NEW YORK (AP) — President Joe Biden met Thursday with Philippine President Ferdinand Marcos Jr. on the sidelines of the U.N. General Assembly, giving Biden his first chance for face-to-face engagement with a key Pacific leader who came to power earlier this year.
The pair discussed tensions in the South China Sea, the long-standing security relationship between the U.S. and Philippines, the state of the global economy, and other issues. Biden said they would also address human rights. Biden also noted that the Philippines was among U.S. allies to quickly condemn the Russian invasion of Ukraine.
“It’s a critical, critical relationship,” Biden told Marcos at the start of the meeting. “I hope you feel the same.”
The talks come amid heightened tensions between the U.S. and China over America’s Taiwan policy. The United States’ “One China” policy recognizes Beijing as the government of China but allows informal relations and defense ties with Taipei. China claims the self-ruled island as its own.
Marcos, the son and namesake of the country’s former dictator, took office in June. He has said he wants to pursue closer ties with China, which has also sought to court him.
Biden has put a premium on improving relations with Pacific nations in the early going of his presidency as he sees a rising China as the most threatening economic and national security adversary to the United States.
Marcos, for his part, underscored to Biden that the Philippines is “your partners, we are your allies, we are your friends.” He also thanked the U.S. for its “massive” assistance during the pandemic, including sharing COVID-19 vaccines, and for its role in ensuring peace and stability in the Indo-Pacific.
“The role of the United States in maintaining the peace in our region is something that is much appreciated by all the countries in the region, and the Philippines, especially,” Marcos said. He added, “The 100-plus-year-old relationship between the Philippines and the U.S. continues to evolve as we face the challenges of this new century.”

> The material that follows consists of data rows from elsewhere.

(** The log of [w'] continues the log of [w]. *)
Definition extends (w w' : World) : Prop :=
  exists l, log w' = l ++ log w.

(** What [copy_nssdb_files] makes of a database file: the content and the
    timestamps of the source [sn], mode 0660, the group given on the command
    line, and the user the program runs as. *)
Definition store_copy (w : World) (sn : inode) (data : list byte) : inode :=
  {| i_perm := 0x1B0; i_uid := euid (os w); i_gid := nss_gid w;
     i_atim := i_atim sn; i_mtim := i_mtim sn; i_body := Reg data |}.

(** The claim as the specification words it: the mode bits of the
    destination are those of the source. *)
Definition mode_copied (sn dn : inode) : Prop := i_perm dn = i_perm sn.

(** The records the updater keeps: those stored under another nickname. *)
Definition other_nick (host : string) (r : CertRecord) : bool :=
  negb (String.eqb (nickname r) host).

(** ** The timestamp of a generation *)

Definition digit (n : Z) : ascii := ascii_of_nat (48 + Z.to_nat n).
Definition digits2 (n : Z) : string :=
  String (digit (n / 10)) (String (digit (n mod 10)) EmptyString).
Definition digits3 (n : Z) : string :=
  String (digit (n / 100)) (digits2 (n mod 100)).
Definition digits4 (n : Z) : string :=
  String (digit (n / 1000)) (String (digit (n / 100 mod 10)) (digits2 (n mod 100))).

Definition is_digit (c : ascii) : bool :=
  (48 <=? nat_of_ascii c)%nat && (nat_of_ascii c <=? 57)%nat.
Fixpoint all_digits (s : string) : bool :=
  match s with
  | EmptyString => true
  | String c s' => is_digit c && all_digits s'
  end.

(** The ten characters MMDDHHMMSS of a broken-down time. *)
Definition month_to_second (t : tm) : string :=
  (digits2 (tm_mon t + 1) ++ digits2 (tm_mday t)
   ++ digits2 (tm_hour t) ++ digits2 (tm_min t) ++ digits2 (tm_sec t))%string.
(** A path that avoids [seen] either avoids [o] as well, or ends in [o], or
    has a last visit of [o], after which it goes on from something [o]
    pushes. *)
Lemma reaches_split seen o a y :
  reaches heap recursive seen a y →
  reaches heap recursive ({[o]} ∪ seen) a y
  ∨ y = o
  ∨ ∃ z, z ∈ pushed heap recursive o ∧ reaches heap recursive ({[o]} ∪ seen) z y.
Proof.
  induction 1 as [y Hy | a b y Ha Hb _ IH].
  - destruct (decide (y = o)) as [-> | Hne]; [by right; left |].
    left. apply reaches_here. set_solver.
  - destruct (decide (a = o)) as [-> | Hne].
    + destruct IH as [IH | [-> | IH]]; [| by right; left | by right; right].
      right; right. by exists b.
    + destruct IH as [IH | [-> | IH]]; [| by right; left | by right; right].
      left. eapply reaches_step; [set_solver | done | done].
Qed.

Lemma flatten_loop_sound fuel seen deque ys y :
  flatten_loop heap recursive fuel seen deque = Some ys → y ∈ ys →
  is_module heap y = true ∧ ∃ r, r ∈ deque ∧ reaches heap recursive seen r y.
Proof.
  revert seen deque ys. induction fuel as [| fuel IH]; intros seen deque ys; [done |].
  destruct deque as [| o deque]; [by intros [= <-] ?%elem_of_nil |].
  destruct (decide (o ∈ seen)) as [Hseen | Hseen].
  - rewrite flatten_loop_seen by done. intros Hys Hy.
    destruct (IH _ _ _ Hys Hy) as (Hm & r & Hr & Hreach).
    split; [done |]. exists r. split; [by right | done].
  - rewrite flatten_loop_unseen by done. intros Hys Hy.
    assert (∀ ys', flatten_loop heap recursive fuel ({[o]} ∪ seen)
                     (pushed heap recursive o ++ deque) = Some ys' → y ∈ ys' →
                   is_module heap y = true
                   ∧ ∃ r, r ∈ o :: deque ∧ reaches heap recursive seen r y) as Hrest.
    { intros ys' Hys' Hy'.
      destruct (IH _ _ _ Hys' Hy') as (Hm & r & Hr & Hreach).
      split; [done |].
      apply (reaches_mono seen) in Hreach; [| set_solver].
      apply elem_of_app in Hr as [Hr | Hr].
      - exists o. split; [by left |]. by eapply reaches_step.
      - exists r. split; [by right | done]. }
    destruct (is_module heap o) eqn:Hmod.
    + destruct (flatten_loop heap recursive fuel _ _) as [ys' |] eqn:Hys'; [| done].
      simpl in Hys. injection Hys as <-.
      apply elem_of_cons in Hy as [-> | Hy]; [| by eapply Hrest].
      split; [done |]. exists o. split; [by left |]. by apply reaches_here.
    + by eapply Hrest.
Qed.

Lemma flatten_loop_complete fuel seen deque ys r y :
  flatten_loop heap recursive fuel seen deque = Some ys →
  r ∈ deque → reaches heap recursive seen r y → is_module heap y = true →
  y ∈ ys.
Proof.
  revert seen deque ys r. induction fuel as [| fuel IH]; intros seen deque ys r; [done |].
  destruct deque as [| o deque]; [by intros _ ?%elem_of_nil |].
  destruct (decide (o ∈ seen)) as [Hseen | Hseen].
  - rewrite flatten_loop_seen by done. intros Hys Hr Hreach Hm.
    apply elem_of_cons in Hr as [-> | Hr]; [| by eapply IH].
    exfalso. by inversion Hreach; subst.
  - rewrite flatten_loop_unseen by done. intros Hys Hr Hreach Hm.
    assert (y ≠ o →
            ∀ ys', flatten_loop heap recursive fuel ({[o]} ∪ seen)
                     (pushed heap recursive o ++ deque) = Some ys' →
                   y ∈ ys') as Hrest.
    { intros Hne ys' Hys'.
      destruct (reaches_split seen o r y Hreach) as [Hav | [-> | (z & Hz & Hav)]];
        [| done |].
      - apply (IH _ _ _ r Hys'); [| done | done].
        apply elem_of_app. right.
        apply elem_of_cons in Hr as [-> | Hr]; [| done].
        exfalso. inversion Hav; subst; set_solver.
      - apply (IH _ _ _ z Hys'); [| done | done].
        apply elem_of_app. by left. }
    destruct (decide (y = o)) as [-> | Hne].
    + rewrite Hm in Hys.
      destruct (flatten_loop heap recursive fuel _ _) as [ys' |]; [| done].
      simpl in Hys. injection Hys as <-. by left.
    + destruct (is_module heap o).
      * destruct (flatten_loop heap recursive fuel _ _) as [ys' |] eqn:Hys'; [| done].
        simpl in Hys. injection Hys as <-. right. by apply Hrest.
      * by apply Hrest.
Qed.

Lemma flatten_loop_NoDup fuel seen deque ys :
  flatten_loop heap recursive fuel seen deque = Some ys → NoDup ys.
Proof.
  revert seen deque ys. induction fuel as [| fuel IH]; intros seen deque ys; [done |].
  destruct deque as [| o deque]; [intros [= <-]; constructor |].
  destruct (decide (o ∈ seen)) as [Hseen | Hseen].
  - rewrite flatten_loop_seen by done. apply IH.
  - rewrite flatten_loop_unseen by done.
    destruct (is_module heap o); [| apply IH].
    destruct (flatten_loop heap recursive fuel _ _) as [ys' |] eqn:Hys'; [| done].
    intros [= <-]. constructor; [| by eapply IH].
    intros Ho. destruct (flatten_loop_sound _ _ _ _ _ Hys' Ho) as (_ & r & _ & Hreach).
    apply reaches_end in Hreach. set_solver.
Qed.

End Flatten.

Lemma flatten_from_trackables (heap : Heap) (recursive : bool)
    (trackables : list nat) :
  ∃ modules,
    flatten_loop heap recursive (flatten_fuel heap recursive trackables)
      ∅ trackables = Some modules
    ∧ NoDup modules
    ∧ ∀ m, m ∈ modules ↔
        is_module heap m = true
        ∧ ∃ t, t ∈ trackables ∧ reaches heap recursive ∅ t m.
Proof.
  destruct (flatten_loop_terminates heap recursive
              (flatten_fuel heap recursive trackables) ∅ trackables)
    as [modules Hloop].
  { unfold flatten_fuel.
    replace (dom heap ∖ ∅) with (dom heap) by set_solver. lia. }
  exists modules. split; [done |].
  split; [by eapply flatten_loop_NoDup |].
  intros m. split.
  - intros Hm. by eapply flatten_loop_sound.
  - intros (Hm & r & Hr & Hreach). by eapply flatten_loop_complete.
Qed.

(** X19.  [_flatten_modules] always comes to an end, whatever the tracked
    objects refer to (shared objects, cycles, the layer itself).  After the
    layer itself (when [include_self]) it yields, each exactly once, the
    modules that are no metrics and that are reached from the layer's
    [_self_tracked_trackables] by going through the [_values] of data
    structures and, when [recursive], through the
    [_self_tracked_trackables] of such modules; nothing is reached through
    a metric or through any other object. *)
Theorem flatten_modules_reached (heap : Heap) (self : nat)
    (recursive include_self : bool) :
  ∃ modules,
    _flatten_modules heap self recursive include_self
    = Some ((if include_self then [self] else []) ++ modules)
    ∧ NoDup modules
    ∧ ∀ m, m ∈ modules ↔
        is_module heap m = true
        ∧ ∃ t, t ∈ default [] (tracked_trackables heap self)
               ∧ reaches heap recursive ∅ t m.
Proof.
  unfold _flatten_modules.
  destruct (tracked_trackables heap self) as [[| t trackables] |] eqn:Htracked.
  - exists []. split; [by rewrite app_nil_r |]. split; [constructor |].
    intros m. split; [by intros ?%elem_of_nil |].
    by intros (_ & ? & ?%elem_of_nil & _).
  - destruct (flatten_from_trackables heap recursive (t :: trackables))
      as (modules & Hloop & Hrest).
    exists modules. cbv beta iota zeta. by rewrite Hloop.
  - exists []. split; [by rewrite app_nil_r |]. split; [constructor |].
    intros m. split; [by intros ?%elem_of_nil |].
    by intros (_ & ? & ?%elem_of_nil & _).
Qed.

(** *** Setting [trainable] *)

(** [sublayer heap self o]: [_flatten_layers] of [self] yields [o]. *)
Definition sublayer (heap : Heap) (self o : nat) : Prop :=
  is_Layer heap o = true
  ∧ (o = self
     ∨ is_module heap o = true
       ∧ ∃ t, t ∈ default [] (tracked_trackables heap self)
              ∧ reaches heap true ∅ t o).

Lemma flatten_layers_sublayer (heap : Heap) (self : nat) :
  ∃ layers, _flatten_layers heap self true true = Some layers
            ∧ ∀ o, o ∈ layers ↔ sublayer heap self o.
Proof.
  unfold _flatten_layers, _flatten_modules, sublayer.
  destruct (tracked_trackables heap self) as [[| t trackables] |] eqn:Htracked.
  - eexists. split; [done |]. intros o.
    rewrite list_elem_of_filter, list_elem_of_singleton. simpl.
    split; [naive_solver |].
    intros (? & [-> | (_ & ? & ?%elem_of_nil & _)]); done.
  - destruct (flatten_from_trackables heap true (t :: trackables))
      as (modules & Hloop & _ & Hin).
    cbv beta iota zeta. rewrite Hloop. eexists. split; [done |]. intros o.
    change ([self] ++ modules) with (self :: modules).
    by rewrite list_elem_of_filter, elem_of_cons, Hin.
  - eexists. split; [done |]. intros o.
    rewrite list_elem_of_filter, list_elem_of_singleton. simpl.
    split; [naive_solver |].
    intros (? & [-> | (_ & ? & ?%elem_of_nil & _)]); done.
Qed.

(** What [_flatten_modules] looks at in an object. *)
Definition structure (obj : Object) :=
  (class_of obj, _self_tracked_trackables obj, _values obj).

Definition same_structure (heap heap' : Heap) : Prop :=
  ∀ o, structure <$> heap !! o = structure <$> heap' !! o.

Lemma same_structure_refl heap : same_structure heap heap.
Proof. done. Qed.

Lemma same_structure_trans heap1 heap2 heap3 :
  same_structure heap1 heap2 → same_structure heap2 heap3 →
  same_structure heap1 heap3.
Proof. intros H1 H2 o. by rewrite H1. Qed.

Lemma same_structure_sym heap heap' :
  same_structure heap heap' → same_structure heap' heap.
Proof. intros H o. by rewrite H. Qed.

Section SameStructure.
Variables heap heap' : Heap.
Hypothesis Hsame : same_structure heap heap'.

Before Marcos took office earlier this year, Kurt Campbell, coordinator for Indo-Pacific Affairs on the White House National Security Council, acknowledged that “historical considerations” could present “challenges” to the relationship with Marcos Jr. That appeared to be a reference to long-standing litigation in the United States against the estate of his father, Ferdinand Marcos.
A U.S. appeals court in 1996 upheld damages of about $2 billion against the elder Marcos’ estate for the torture and killings of thousands of Filipinos. The court upheld a 1994 verdict of a jury in Hawaii, where he fled after being forced from power in 1986. He died there in 1989.
The elder Marcos placed the Philippines under martial law in 1972, a year before his term was to expire. He padlocked the country’s congressional and newspaper offices, ordered the arrest of many political opponents and activists and ruled by decree.
Marcos Jr. has bristled at critics who have branded his father a dictator. He’s also repeated his father’s justification that martial law was necessary to fight growing Muslim and communist insurgencies. “It was necessary to — in my father’s view at the time — to declare martial law because a war was really raging already at the time,” he said in a recent interview with ALLTV.
The Biden administration has sought to build strong relations with the younger Marcos administration. The two leaders have had good engagement at the cabinet level, according to the White House.